Journal of the Marine Biological Association of India

Volume 60 Issue 1

Benthic infauna from mudflats of Atharbanki mangrove waterway in Odisha, India

Aswini Nayak, B. Charan Kumar, A. Lovaraju1, Dipti Raut, Sonali Sanghamitra Rout,Bhagyashree Dash, Lipika Patnaik, Biswaprajna Mohanty and Akkur Raman
10.6024/jmbai.2018.60.1.2026-05
Abstract

Atharbanki, a mangrove waterway of Mahanadi Estuary(17°49’N-22°34’’N; 81°24’-87°29’E) on the east coast of India has been under considerable anthropogenic pressure.

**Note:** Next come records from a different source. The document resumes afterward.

Lemma split_join lines :
  lines <> [] -> List.Forall no_newline lines -> split_lines (join_lines lines) = lines.
Proof.
  induction lines as [|line rest IH]; [congruence|]. intros _ H.
  apply List.Forall_cons_iff in H as [Hl Hrest].
  destruct rest as [|line2 rest]; [now apply split_line|].
  change (join_lines (line :: line2 :: rest))
    with (line ++ 10 :: join_lines (line2 :: rest)).
  rewrite split_app_newline by exact Hl. f_equal. now apply IH.
Qed.

Lemma filter_all {X} (p : X -> bool) l :
  List.filter p l = l <-> List.Forall (fun x => p x = true) l.
Proof.
  induction l as [|x l IH]; cbn; [split; [constructor|reflexivity]|].
  destruct (p x) eqn:E.
  - split.
    + intros [= H]. constructor; [exact E|now apply IH].
    + intros H. apply List.Forall_cons_iff in H as [_ H]. f_equal. now apply IH.
  - split.
    + intros H. exfalso.
      assert (Hlen : (length (List.filter p l) <= length l)%nat) by apply List.filter_length_le.
      rewrite H in Hlen. cbn in Hlen. lia.
    + intros H. apply List.Forall_cons_iff in H as [H _]. congruence.
Qed.

(** The lines of the cleaned prompt are the lines of the prompt that do not
    look like a path; when none is left, the one empty line of [""]. *)
Lemma transform_lines prompt :
  let kept := List.filter (fun line => negb (looks_like_path line))
                          (split_lines prompt) in
  split_lines (_transform_gemini_prompt prompt)
  = match kept with [] => [[]] | _ => kept end.
Proof.
  cbv zeta. unfold _transform_gemini_prompt.
  destruct (List.filter _ (split_lines prompt)) as [|l ls] eqn:E; [reflexivity|].
  apply split_join; [discriminate|]. rewrite <- E.
  apply List.Forall_forall. intros line Hin. apply List.filter_In in Hin as [Hin _].
  pose proof (split_lines_no_newline prompt) as H.
  rewrite List.Forall_forall in H. now apply H.
Qed.
(** * TrainManager (individual_1.py): a shallow embedding and its properties

    The development follows [src/individual_1.py].  The class [TrainManager]
    keeps one attribute, [self.trains], and five methods work on it:
    [add_train], [list_trains], [select_trains], [load_from_json] and
    [save_to_json].  The last two go through Python's [json] module and a
    text file opened with [encoding="utf-8"], so a file holds bytes, and
    the codec and the JSON writer and reader are part of the model.
    [self.trains] is whatever [json.load] returned last, so the methods are
    defined on every JSON value and raise where the Python code raises.

    Around the class the file has [print_trains], which prints a list of
    trains as a table, the exception [UnknownCommandError], and [main],
    the loop that reads commands from standard input.  They are modelled
    on top of the class: what is printed is a list of texts, and the loop
    is a function from the state of a session to the next one.

    Functions of the Python library that are parameters: [str.lower],
    which follows the Unicode tables, the [repr] of a [float], and, for
    [print_trains] and [main], whether a [float] is zero, the text
    [format] gives a [float], the [str] of a library exception, what
    [list.sort] and [json.dump] leave behind when they raise in the
    middle, and the bytes of the log file.

    Layout.  Definitions: strings, exceptions, the UTF-8 codec, Python
    values, the JSON writer, the JSON reader, the grammar of JSON texts,
    files and the log, the class, the vocabulary of the properties,
    [print_trains], [UnknownCommandError] and the commands, and [main].
    Properties: the order of [str], the sort, [add_train],
    [select_trains], the codec and the reader, the reader on the writer's
    text, [load_from_json] with the proof that what the reader accepts is
    JSON, [save_to_json], and a save followed by a load.  More properties:
    [add_train] call after call and on a sorted list, records that lack a
    field, [select_trains] after [add_train], more on saving and loading,
    [print_trains], the commands of [main], its loop, the commands one by
    one, and what a turn of the loop leaves alone. *)

From Stdlib Require Import List ZArith Lia Bool.
From Stdlib Require Import Strings.String Strings.Ascii Strings.Byte.
From Stdlib Require Import Sorting.Sorted Sorting.Permutation DecimalString.
Import ListNotations.

Local Open Scope Z_scope.

(* ===================================================================== *)
(** ** Python strings *)
(* ===================================================================== *)

(** A Python [str] is a sequence of Unicode code points. *)
Definition pystr : Type := list Z.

Due to lack of sufficient information on benthos from lesser recognized tropical tidal flats, a one-time (21.01.2015) investigation (N=21) from seven GPS fixed locations along a shore transect (1km) parallel to the channel course revealed 30 benthic species represented by five diverse groups and 1065 individuals. Polychaetes were dominant (55%) followed by the amphipod Eriopisa chilkensis (40%) and others. While Margalef d exhibited relatively high values (mean 2.35) near the mouth (stations1, 2) sites (stations 6, 7) subject to runoff from industries depicted lower values (mean 1). Multivariate measures (PRIMER) revealed two distinct benthic assemblages: Group-1 Namalycastis-amphipod association (stations 1, 4 & 6 exposed to port/industrial activity) noticed within Kandelia, Aegiceras and mixed mangrove foliage (low elevation) and Group-2 amphipod- Dendronereis heteropoda assemblage (stations 2, 3) associated with Excoecaria sp. Station 5 with Acanthus sp. on high grounds of gypsum dumps, populated
mostly with nephtyids and station 7 surrounded by Fisher hamlets) remained similar to stations 2 and 3. K-dominance plots indicated
maximum diversity for sites with mangroves subject to neritic influence (stations 1, 2) whereas mangrove impacted stations 6 &7 subject to human interference recorded least diversity. Mangrove denudation, aquaculture, industrial dump sites appeared to structure the benthic faunal communities of Atharbanki tidal flats.

Keywords

Estuary, industrialization, macrobenthos, mangroves, polychaetes, tidal flats.